*** Opening of Data to process ***

(* ===== verification/DtExample.v ===== *)
(** * An example of a machine's device tree

    / { #address-cells = <a>; #size-cells = <1>;
        memory { device_type = "memory"; reg = <0 0x40000000 0x8000000>, <1 0 0x1000>; };
        chosen { bootargs = "-v"; stdout-path = "/v:9"; linux,initrd-start = <4096>; linux,initrd-end = <0 8192>; };
        v { compatible = "a", "virtio,mmio"; reg = <0 4096 512>; };
        cpus { #address-cells = <1>; #size-cells = <0>;
          cpu@0 { device_type = "cpu"; reg = <0>; }; cpu@1 { device_type = "cpu"; reg = <1>; }; }; }; *)

From Stdlib Require Import String.
From S2P Require Import Prelude.
From S2P Require Import CMem.
From S2P Require Import CString.
From S2P Require Import CStringSpec.
From S2P Require Import Fdt.
From S2P Require Import FdtRo.
From S2P Require Import FdtProps.
From S2P Require Import FdtTree.
From S2P Require Import FdtWalk.
From S2P Require Import FdtPath.
From S2P Require Import FdtThms.
From S2P Require Import FdtSearch.
From S2P Require Import DeviceTree.
From S2P Require Import DtProps.

Module Machine.
Import Example.
Definition pad (l : list Z) : list Z := l ++ replicate (Z.to_nat (- Z.of_nat (length l) mod 4)) 0.
Definition begin_ (s : list Z) : list Z := be 1 ++ pad (s ++ [0]).
Definition prop_ (no : Z) (v : list Z) : list Z := be 3 ++ be (Z.of_nat (length v)) ++ be no ++ pad v.
Definition end_ : list Z := be 2.

Definition mem_reg : list Z := be 0 ++ be 1073741824 ++ be 134217728 ++ be 1 ++ be 0 ++ be 4096.
Definition v_reg : list Z := be 0 ++ be 4096 ++ be 512.
Definition v_compatible : list Z := lit "a" ++ [0] ++ lit "virtio,mmio" ++ [0].
Definition cpu_ (i : Z) : list Z := begin_ (lit "cpu@" ++ [48 + i]) ++ prop_ 27 (lit "cpu" ++ [0]) ++ prop_ 39 (be i) ++ end_.
Definition struct_block (a : Z) : list Z :=
  begin_ [] ++ prop_ 0 (be a) ++ prop_ 15 (be 1) ++
  begin_ (lit "memory") ++ prop_ 27 (lit "memory" ++ [0]) ++ prop_ 39 mem_reg ++ end_ ++
  begin_ (lit "chosen") ++ prop_ 54 (lit "-v" ++ [0]) ++ prop_ 69 (lit "/v:9" ++ [0]) ++
    prop_ 81 (be 4096) ++ prop_ 100 (be 0 ++ be 8192) ++ end_ ++
  begin_ (lit "v") ++ prop_ 43 v_compatible ++ prop_ 39 v_reg ++ end_ ++
  begin_ (lit "cpus") ++ prop_ 0 (be 1) ++ prop_ 15 (be 0) ++ cpu_ 0 ++ cpu_ 1 ++ end_ ++
  end_ ++ be 9.
Definition strings_block : list Z :=
  lit "#address-cells" ++ [0] ++ lit "#size-cells" ++ [0] ++ lit "device_type" ++ [0] ++ lit "reg" ++ [0] ++ lit "compatible" ++ [0] ++ lit "bootargs" ++ [0] ++ lit "linux,stdout-path" ++ [0] ++ lit "linux,initrd-start" ++ [0] ++ lit "linux,initrd-end" ++ [0].

Definition blob (a : Z) : list Z :=
  be FDT_MAGIC ++ be 589 ++ be 56 ++ be 472 ++ be 40 ++ be 17 ++ be 16 ++ be 0 ++ be 117 ++ be 416 ++
  replicate 16 0 ++ struct_block a ++ strings_block.
Definition mem (a : Z) : memory :=
  upd (upd ∅ 4096 (blob a)) 8192 (strings_block ++ lit "memory" ++ [0] ++ lit "/cpus" ++ [0] ++ lit "cpu" ++ [0] ++ lit "/chosen" ++ [0] ++ lit "virtio,mmio" ++ [0]).
Definition L : lits := Lits 0 0 8235 8192 8207 8231 8219 8309 8316 8322 8326 8246 8261 8255 8273 8292.
(** The address of the string "virtio,mmio". *)
Definition s_virtio_mmio : Z := 8334.

Definition memory_node : node :=
  Node 40 108 (lit "memory") [Property 52 (lit "device_type") (lit "memory" ++ [0]); Property 72 (lit "reg") mem_reg] [].
Definition chosen_node : node :=
  Node 112 196 (lit "chosen")
    [Property 124 (lit "bootargs") (lit "-v" ++ [0]); Property 140 (lit "stdout-path") (lit "/v:9" ++ [0]);
     Property 160 (lit "linux,initrd-start") (be 4096); Property 176 (lit "linux,initrd-end") (be 0 ++ be 8192)] [].
Definition v_node : node :=
  Node 200 260 (lit "v") [Property 208 (lit "compatible") v_compatible; Property 236 (lit "reg") v_reg] [].
Definition cpu_node (o i : Z) : node :=
  Node o (o + 44) (lit "cpu@" ++ [48 + i]) [Property (o + 12) (lit "device_type") (lit "cpu" ++ [0]); Property (o + 28) (lit "reg") (be i)] [].
Definition cpus_node : node :=
  Node 264 404 (lit "cpus") [Property 276 (lit "#address-cells") (be 1); Property 292 (lit "#size-cells") (be 0)]
    [cpu_node 308 0; cpu_node 356 1].
Definition root (a : Z) : node :=
  Node 0 408 [] [Property 8 (lit "#address-cells") (be a); Property 24 (lit "#size-cells") (be 1)]
    [memory_node; chosen_node; v_node; cpus_node].

(** The tokens of the block one by one; the offset of the next is known. *)
Ltac machine_next :=
  first [ match goal with |- ∃ o', @?P o' ∧ (?o2 = o' ∧ @?Q o') => let o2 := eval vm_compute in o2 in exists o2 end | eexists ].
Ltac machine_token :=
  split; [by vm_compute|]; machine_next; split;
    [split; [done|]; split; [done|]; split; [by vm_compute|];
     lazymatch goal with
     | |- cstr _ _ _ ∧ _ => split; [mem_cstr|]; split; [done|by vm_compute]
     | |- word_at _ _ _ _ _ ∧ _ =>
         split; [by vm_compute|]; split; [eexists; split; [by vm_compute|]; split; [done|]; split; [done|mem_cstr]|];
         split; [apply bytes_test_ok; by vm_compute|]; split; [done|by vm_compute]
     | _ => split; [done|first [by vm_compute|reflexivity]]
     end|].
Ltac machine_tree :=
  match goal with |- blob_tree (mem ?a) _ _ =>
  exists (blob a), (Layout 56 416 472 117), 17; split; [split_and!; [apply bytes_test_ok|..]; by vm_compute|]; split; [done|]; split; [by vm_compute|];
  split; [done|]; split; [repeat split; by vm_compute|]; split; [|done]; exists 412; exists (flat (root a) ++ [(412, T_END)]); split; [|done];
  cbn [flat root memory_node chosen_node v_node cpus_node cpu_node flat_map map app prop_item p_off p_name p_val stream]; do 31 machine_token; done end.
Lemma machine_blob : blob_tree (mem 2) 4096 (root 2).
Proof. machine_tree. Qed.
Lemma machine_blob_wide : blob_tree (mem 5) 4096 (root 5).
Proof. machine_tree. Qed.
Lemma mem_lits a : a = 2 ∨ a = 5 → lits_ok (mem a) L.
Proof. intros [-> | ->]; split; mem_cstr. Qed.
Lemma mem_virtio_mmio : cstr (mem 2) s_virtio_mmio (lit "virtio,mmio").
Proof. mem_cstr. Qed.
Lemma root_cells a : a = 2 ∨ a = 5 → cells_ok (root a).
Proof. intros H nm p [-> | ->] Hp; destruct H as [-> | ->]; vm_compute in Hp; injection Hp as <-; cbn; lia. Qed.
Lemma root_fits : cells_fit (root 2).
Proof. split; [apply root_cells; by left|]. intros nac nsc E. vm_compute in E. injection E as <- <-. lia. Qed.
Lemma parents_fit p n : (Some p, n) ∈ with_parents None (root 2) → has_type (lit "memory") n = true → cells_fit p.
Proof.
  intros Hin Ht. cbn [with_parents root memory_node cpu_node flat_map app] in Hin. repeat (apply elem_of_cons in Hin as [Hin|Hin]); [..|by apply not_elem_of_nil in Hin];
  (try discriminate Hin); injection Hin as -> ->; try (by vm_compute in Ht). exact root_fits.
Qed.
Lemma cpus_cells c : subnode (root 2) (lit "cpus") = Some c → cells_ok c ∧ ∀ nac nsc, cells c = Some (nac, nsc) → 1 ≤ nac ≤ MAX_ADDRESS_CELLS ∧ nsc ≤ MAX_SIZE_CELLS.
Proof.
  intros E. vm_compute in E. injection E as <-. split.
  - intros nm p [-> | ->] Hp; vm_compute in Hp; injection Hp as <-; cbn; lia.
  - intros nac nsc E. vm_compute in E. injection E as <- <-. done.
Qed.
#[global] Opaque mem.
End Machine.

*** Close of Data to process ***

What the exercise asks: Nothing beyond the lines from the start of the entries through the line with "linux,initrd-start = <4096>;" should appear. Repeat those lines exactly, both ends included.

Your response:
(* ===== verification/DtExample.v ===== *)
(** * An example of a machine's device tree

    / { #address-cells = <a>; #size-cells = <1>;
        memory { device_type = "memory"; reg = <0 0x40000000 0x8000000>, <1 0 0x1000>; };
        chosen { bootargs = "-v"; stdout-path = "/v:9"; linux,initrd-start = <4096>; linux,initrd-end = <0 8192>; };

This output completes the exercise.